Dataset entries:
Lemma tmp36_rank_le_2 (temp : Q) (s : State) : (tmp36_rank temp s <= 2)%nat.
Proof.
  unfold tmp36_rank.
  destruct s, (Qgtb temp TMP36.overheatTemp), (Qgeb temp TMP36.targetTemp),
    (Qltb temp (TMP36.targetTemp - 5)), (Qltb temp (TMP36.targetTemp - 2));
    lia.
Qed.

(** X17.  At a constant temperature the state changes at most twice, in
    any run of either sketch, from any world and whatever the timer does:
    among any number of ticks, at most two end in another state than they
    started in. *)
Theorem X17_at_most_two_changes (temp : Q) (w : World) (n : nat) :
  (changes (fun k => currentState (LM75.run k temp w)) n <= 2)%nat /\
  (changes (fun k => currentState (TMP36.run k temp w)) n <= 2)%nat.
Proof.
  split.
  - pose proof (changes_bounded (fun k => currentState (LM75.run k temp w))
                  (lm75_rank temp) (lm75_run_step temp w) n) as H.
    pose proof (lm75_rank_le_2 temp (currentState (LM75.run 0 temp w))).
    cbn beta in H. lia.
  - pose proof (changes_bounded (fun k => currentState (TMP36.run k temp w))
                  (tmp36_rank temp) (tmp36_run_step temp w) n) as H.
    pose proof (tmp36_rank_le_2 temp (currentState (TMP36.run 0 temp w))).
    cbn beta in H. lia.
Qed.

#### [THE PROBLEM]
A full, exact repeat of the entries above is required.

#### [ANSWER FOR THE TASK]
Lemma tmp36_rank_le_2 (temp : Q) (s : State) : (tmp36_rank temp s <= 2)%nat.
Proof.
  unfold tmp36_rank.
  destruct s, (Qgtb temp TMP36.overheatTemp), (Qgeb temp TMP36.targetTemp),
    (Qltb temp (TMP36.targetTemp - 5)), (Qltb temp (TMP36.targetTemp - 2));
    lia.
Qed.

(** X17.  At a constant temperature the state changes at most twice, in
    any run of either sketch, from any world and whatever the timer does:
    among any number of ticks, at most two end in another state than they
    started in. *)
Theorem X17_at_most_two_changes (temp : Q) (w : World) (n : nat) :
  (changes (fun k => currentState (LM75.run k temp w)) n <= 2)%nat /\
  (changes (fun k => currentState (TMP36.run k temp w)) n <= 2)%nat.
Proof.
  split.
  - pose proof (changes_bounded (fun k => currentState (LM75.run k temp w))
                  (lm75_rank temp) (lm75_run_step temp w) n) as H.
    pose proof (lm75_rank_le_2 temp (currentState (LM75.run 0 temp w))).
    cbn beta in H. lia.
  - pose proof (changes_bounded (fun k => currentState (TMP36.run k temp w))
                  (tmp36_rank temp) (tmp36_run_step temp w) n) as H.
    pose proof (tmp36_rank_le_2 temp (currentState (TMP36.run 0 temp w))).
    cbn beta in H. lia.
Qed.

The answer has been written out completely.